Lemma transports_shape tr rest : transports rest = [] ->
  transports (WithDisableRetry :: (WithTransport <$> tr) ++ rest) = tr.
Proof.
  intros Hr. change (transports ((WithTransport <$> tr) ++ rest) = tr).
  induction tr as [|t tr IH]; [done|].
  change (t :: transports ((WithTransport <$> tr) ++ rest) = t :: tr). by rewrite IH.
Qed.

Lemma dialOpts_shape readable o l : dialOpts readable o = Ret l ->
  exists tr rest, l = WithDisableRetry :: (WithTransport <$> tr) ++ rest /\ transports rest = [] /\
    (tr = [] <-> Insecure o = false /\ SkipVerify o = false /\ MutualTls o = false) /\ length tr <= 1 /\
    (TInsecure ∈ tr <-> Insecure o = true) /\
    (forall c, WithPerRPCCredentials c ∈ l -> Username o <> "" /\ cr_secure c = negb (Insecure o)).
Proof.
  unfold dialOpts. intros H. apply bind_Ret in H as (tr & Htr & H). injection H as <-.
  set (rest := (if String.eqb (Username o) "" then [] else _) ++ _).
  assert (transports rest = [] /\ forall c, WithPerRPCCredentials c ∈ rest -> Username o <> "" /\ cr_secure c = negb (Insecure o))
    as [Hrest Hcr].
  { unfold rest. destruct (String.eqb_spec (Username o) ""), (MaxRecvMsgSize o =? 0)%Z, (Timeout o =? 0)%Z;
      (split; [done|]); intros c Hc; simpl in Hc; rewrite ?elem_of_cons, ?elem_of_nil in Hc; naive_solver. }
  clearbody rest.
  assert (exists tr', tr = WithTransport <$> tr' /\
    (tr' = [] <-> Insecure o = false /\ SkipVerify o = false /\ MutualTls o = false) /\ length tr' <= 1 /\
    (TInsecure ∈ tr' <-> Insecure o = true)) as (tr' & -> & Hnil & Hlen & Hins).
  { destruct (Insecure o); [injection Htr as <-; exists [TInsecure]; set_solver|].
    destruct (SkipVerify o); [injection Htr as <-; exists [TSkipVerify]; set_solver|].
    destruct (MutualTls o); [|injection Htr as <-; exists []; set_solver].
    apply bind_Ret in Htr as (t & Ht & Htr). injection Htr as <-. exists [t].
    unfold loadCertificates in Ht. repeat (case_match; try done). injection Ht as <-. set_solver. }
  exists tr', rest. split_and!; try done.
  intros c Hc. apply Hcr. apply elem_of_cons in Hc as [?|[Hc|?]%elem_of_app]; [done| |done].
  by apply list_elem_of_fmap in Hc as (? & ? & _).
Qed.

(** The dialer of [DialGRPCWithPort] never carries the credentials of the
    device and always has exactly one transport; no dialer of a device demands
    transport security over an insecure transport. *)
Theorem dial_options_consistent readable r dev :
  (forall port d, DialGRPCWithPort readable r dev port = Ret d ->
     (forall c, WithPerRPCCredentials c ∉ DialOpts d) /\ (exists t, transports (DialOpts d) = [t])) /\
  (forall svc d c, dutDialer readable r dev svc = Ret d ->
     WithPerRPCCredentials c ∈ DialOpts d -> cr_secure c = true -> TInsecure ∉ transports (DialOpts d)).
Proof.
  split.
  - intros port d H. unfold DialGRPCWithPort, makeDialer in H.
    apply bind_Ret in H as (l & Hl & H). injection H as <-. cbn [DialOpts].
    apply dialOpts_shape in Hl as (tr & rest & -> & Hrest & Hnil & Hlen & _ & Hc). rewrite transports_shape by done.
    cbn [Insecure SkipVerify MutualTls Username] in *. split; [by intros c [Hu _]%Hc|].
    destruct tr as [|t [|? ?]]; [|by exists t|simpl in Hlen; lia]. exfalso.
    destruct (proj1 Hnil eq_refl) as (Hi & Hs & Hm). apply orb_false_iff in Hi as [Hi Hn].
    by rewrite Hi, Hs, Hm in Hn.
  - intros svc d c H Hin Hsec. unfold dutDialer in H. destruct (dutSvcParams svc) as [p|]; [|done].
    apply bind_Ret in H as (l & Hl & H). injection H as <-. cbn [DialOpts] in *.
    apply dialOpts_shape in Hl as (tr & rest & -> & Hrest & _ & _ & Hins & Hc). rewrite transports_shape by done.
    destruct (Hc c Hin) as [_ E]. rewrite Hins. intros Hi. rewrite E, Hi in Hsec. done.
Qed.

(** * Static reservations *)

Definition portOK (bd : Device) (tp : TPort) : Prop :=
  exists bport, indexBy port_Id (dev_Ports bd) !! tport_Id tp = Some bport /\
    (tport_Speed tp = SPEED_UNSPECIFIED \/ tport_Speed tp = port_Speed bport) /\
    (tport_Pmd tp = PMD_UNSPECIFIED \/ tport_Pmd tp = port_Pmd bport).

(** A testbed device is bound to a device of the binding that matches it. *)
Definition devOK (bdevs : gmap string Device) (td : TDevice) : Prop :=
  exists bd, bdevs !! td_Id td = Some bd /\
    (td_Vendor td = VENDOR_UNSPECIFIED \/ dev_Vendor bd = td_Vendor td) /\
    (td_HardwareModel td = "" \/ dev_HardwareModel bd = td_HardwareModel td) /\
    (td_SoftwareVersion td = "" \/ dev_SoftwareVersion bd = td_SoftwareVersion td) /\
    Forall (portOK bd) (td_Ports td).

Lemma mismatchN (x y z : N) (e : string) :
  (if negb (x =? z)%N && negb (x =? y)%N then [e] else []) = [] <-> x = z \/ x = y.
Proof. destruct (N.eqb_spec x z), (N.eqb_spec x y); simpl; naive_solver. Qed.
Lemma mismatchS (x y : string) (e : string) :
  (if negb (String.eqb x "") && negb (String.eqb y x) then [e] else []) = [] <-> x = "" \/ y = x.
Proof. destruct (String.eqb_spec x ""), (String.eqb_spec y x); simpl; naive_solver. Qed.

Lemma app_nil_iff {A} (l1 l2 : list A) : l1 ++ l2 = [] <-> l1 = [] /\ l2 = [].
Proof. split; [apply app_eq_nil|by intros [-> ->]]. Qed.

Lemma staticPorts_fold bd tports : forall pm errs,
  let st := foldl (staticPortStep (indexBy port_Id (dev_Ports bd))) (pm, errs) tports in
  (st.2 = [] <-> errs = [] /\ Forall (portOK bd) tports).
Proof.
  induction tports as [|tp tports IH]; intros pm errs; simpl; [by split; [|intros [? _]]|].
  rewrite Forall_cons. unfold portOK at 1.
  destruct (indexBy port_Id (dev_Ports bd) !! tport_Id tp) as [bport|]; rewrite IH, !app_nil_iff.
  - rewrite mismatchN, mismatchN. naive_solver.
  - naive_solver.
Qed.

Lemma staticDims_ok td bd :
  (staticDims td bd).2 = [] <->
  (td_Vendor td = VENDOR_UNSPECIFIED \/ dev_Vendor bd = td_Vendor td) /\
  (td_HardwareModel td = "" \/ dev_HardwareModel bd = td_HardwareModel td) /\
  (td_SoftwareVersion td = "" \/ dev_SoftwareVersion bd = td_SoftwareVersion td) /\
  Forall (portOK bd) (td_Ports td).
Proof.
  unfold staticDims. pose proof (staticPorts_fold bd (td_Ports td) ∅ []) as Hp. fold (staticPorts (td_Ports td) bd) in Hp.
  destruct (staticPorts (td_Ports td) bd) as [pm errs]. simpl in *. rewrite !app_nil_iff, !mismatchS, Hp.
  assert ((if negb (td_Vendor td =? VENDOR_UNSPECIFIED)%N && negb (dev_Vendor bd =? td_Vendor td)%N
           then ["binding vendor and testbed vendor do not match"] else []) = [] <->
          td_Vendor td = VENDOR_UNSPECIFIED \/ dev_Vendor bd = td_Vendor td) as ->; [|naive_solver].
  rewrite (N.eqb_sym (dev_Vendor bd)), mismatchN. naive_solver.
Qed.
|---|
**BRIEF**
Return all entries exactly.

**SOLVED PROBLEM**
Lemma transports_shape tr rest : transports rest = [] ->
  transports (WithDisableRetry :: (WithTransport <$> tr) ++ rest) = tr.
Proof.
  intros Hr. change (transports ((WithTransport <$> tr) ++ rest) = tr).
  induction tr as [|t tr IH]; [done|].
  change (t :: transports ((WithTransport <$> tr) ++ rest) = t :: tr). by rewrite IH.
Qed.

Lemma dialOpts_shape readable o l : dialOpts readable o = Ret l ->
  exists tr rest, l = WithDisableRetry :: (WithTransport <$> tr) ++ rest /\ transports rest = [] /\
    (tr = [] <-> Insecure o = false /\ SkipVerify o = false /\ MutualTls o = false) /\ length tr <= 1 /\
    (TInsecure ∈ tr <-> Insecure o = true) /\
    (forall c, WithPerRPCCredentials c ∈ l -> Username o <> "" /\ cr_secure c = negb (Insecure o)).
Proof.
  unfold dialOpts. intros H. apply bind_Ret in H as (tr & Htr & H). injection H as <-.
  set (rest := (if String.eqb (Username o) "" then [] else _) ++ _).
  assert (transports rest = [] /\ forall c, WithPerRPCCredentials c ∈ rest -> Username o <> "" /\ cr_secure c = negb (Insecure o))
    as [Hrest Hcr].
  { unfold rest. destruct (String.eqb_spec (Username o) ""), (MaxRecvMsgSize o =? 0)%Z, (Timeout o =? 0)%Z;
      (split; [done|]); intros c Hc; simpl in Hc; rewrite ?elem_of_cons, ?elem_of_nil in Hc; naive_solver. }
  clearbody rest.
  assert (exists tr', tr = WithTransport <$> tr' /\
    (tr' = [] <-> Insecure o = false /\ SkipVerify o = false /\ MutualTls o = false) /\ length tr' <= 1 /\
    (TInsecure ∈ tr' <-> Insecure o = true)) as (tr' & -> & Hnil & Hlen & Hins).
  { destruct (Insecure o); [injection Htr as <-; exists [TInsecure]; set_solver|].
    destruct (SkipVerify o); [injection Htr as <-; exists [TSkipVerify]; set_solver|].
    destruct (MutualTls o); [|injection Htr as <-; exists []; set_solver].
    apply bind_Ret in Htr as (t & Ht & Htr). injection Htr as <-. exists [t].
    unfold loadCertificates in Ht. repeat (case_match; try done). injection Ht as <-. set_solver. }
  exists tr', rest. split_and!; try done.
  intros c Hc. apply Hcr. apply elem_of_cons in Hc as [?|[Hc|?]%elem_of_app]; [done| |done].
  by apply list_elem_of_fmap in Hc as (? & ? & _).
Qed.

(** The dialer of [DialGRPCWithPort] never carries the credentials of the
    device and always has exactly one transport; no dialer of a device demands
    transport security over an insecure transport. *)
Theorem dial_options_consistent readable r dev :
  (forall port d, DialGRPCWithPort readable r dev port = Ret d ->
     (forall c, WithPerRPCCredentials c ∉ DialOpts d) /\ (exists t, transports (DialOpts d) = [t])) /\
  (forall svc d c, dutDialer readable r dev svc = Ret d ->
     WithPerRPCCredentials c ∈ DialOpts d -> cr_secure c = true -> TInsecure ∉ transports (DialOpts d)).
Proof.
  split.
  - intros port d H. unfold DialGRPCWithPort, makeDialer in H.
    apply bind_Ret in H as (l & Hl & H). injection H as <-. cbn [DialOpts].
    apply dialOpts_shape in Hl as (tr & rest & -> & Hrest & Hnil & Hlen & _ & Hc). rewrite transports_shape by done.
    cbn [Insecure SkipVerify MutualTls Username] in *. split; [by intros c [Hu _]%Hc|].
    destruct tr as [|t [|? ?]]; [|by exists t|simpl in Hlen; lia]. exfalso.
    destruct (proj1 Hnil eq_refl) as (Hi & Hs & Hm). apply orb_false_iff in Hi as [Hi Hn].
    by rewrite Hi, Hs, Hm in Hn.
  - intros svc d c H Hin Hsec. unfold dutDialer in H. destruct (dutSvcParams svc) as [p|]; [|done].
    apply bind_Ret in H as (l & Hl & H). injection H as <-. cbn [DialOpts] in *.
    apply dialOpts_shape in Hl as (tr & rest & -> & Hrest & _ & _ & Hins & Hc). rewrite transports_shape by done.
    destruct (Hc c Hin) as [_ E]. rewrite Hins. intros Hi. rewrite E, Hi in Hsec. done.
Qed.

(** * Static reservations *)

Definition portOK (bd : Device) (tp : TPort) : Prop :=
  exists bport, indexBy port_Id (dev_Ports bd) !! tport_Id tp = Some bport /\
    (tport_Speed tp = SPEED_UNSPECIFIED \/ tport_Speed tp = port_Speed bport) /\
    (tport_Pmd tp = PMD_UNSPECIFIED \/ tport_Pmd tp = port_Pmd bport).

(** A testbed device is bound to a device of the binding that matches it. *)
Definition devOK (bdevs : gmap string Device) (td : TDevice) : Prop :=
  exists bd, bdevs !! td_Id td = Some bd /\
    (td_Vendor td = VENDOR_UNSPECIFIED \/ dev_Vendor bd = td_Vendor td) /\
    (td_HardwareModel td = "" \/ dev_HardwareModel bd = td_HardwareModel td) /\
    (td_SoftwareVersion td = "" \/ dev_SoftwareVersion bd = td_SoftwareVersion td) /\
    Forall (portOK bd) (td_Ports td).

Lemma mismatchN (x y z : N) (e : string) :
  (if negb (x =? z)%N && negb (x =? y)%N then [e] else []) = [] <-> x = z \/ x = y.
Proof. destruct (N.eqb_spec x z), (N.eqb_spec x y); simpl; naive_solver. Qed.
Lemma mismatchS (x y : string) (e : string) :
  (if negb (String.eqb x "") && negb (String.eqb y x) then [e] else []) = [] <-> x = "" \/ y = x.
Proof. destruct (String.eqb_spec x ""), (String.eqb_spec y x); simpl; naive_solver. Qed.

Lemma app_nil_iff {A} (l1 l2 : list A) : l1 ++ l2 = [] <-> l1 = [] /\ l2 = [].
Proof. split; [apply app_eq_nil|by intros [-> ->]]. Qed.

Lemma staticPorts_fold bd tports : forall pm errs,
  let st := foldl (staticPortStep (indexBy port_Id (dev_Ports bd))) (pm, errs) tports in
  (st.2 = [] <-> errs = [] /\ Forall (portOK bd) tports).
Proof.
  induction tports as [|tp tports IH]; intros pm errs; simpl; [by split; [|intros [? _]]|].
  rewrite Forall_cons. unfold portOK at 1.
  destruct (indexBy port_Id (dev_Ports bd) !! tport_Id tp) as [bport|]; rewrite IH, !app_nil_iff.
  - rewrite mismatchN, mismatchN. naive_solver.
  - naive_solver.
Qed.

Lemma staticDims_ok td bd :
  (staticDims td bd).2 = [] <->
  (td_Vendor td = VENDOR_UNSPECIFIED \/ dev_Vendor bd = td_Vendor td) /\
  (td_HardwareModel td = "" \/ dev_HardwareModel bd = td_HardwareModel td) /\
  (td_SoftwareVersion td = "" \/ dev_SoftwareVersion bd = td_SoftwareVersion td) /\
  Forall (portOK bd) (td_Ports td).
Proof.
  unfold staticDims. pose proof (staticPorts_fold bd (td_Ports td) ∅ []) as Hp. fold (staticPorts (td_Ports td) bd) in Hp.
  destruct (staticPorts (td_Ports td) bd) as [pm errs]. simpl in *. rewrite !app_nil_iff, !mismatchS, Hp.
  assert ((if negb (td_Vendor td =? VENDOR_UNSPECIFIED)%N && negb (dev_Vendor bd =? td_Vendor td)%N
           then ["binding vendor and testbed vendor do not match"] else []) = [] <->
          td_Vendor td = VENDOR_UNSPECIFIED \/ dev_Vendor bd = td_Vendor td) as ->; [|naive_solver].
  rewrite (N.eqb_sym (dev_Vendor bd)), mismatchN. naive_solver.
Qed.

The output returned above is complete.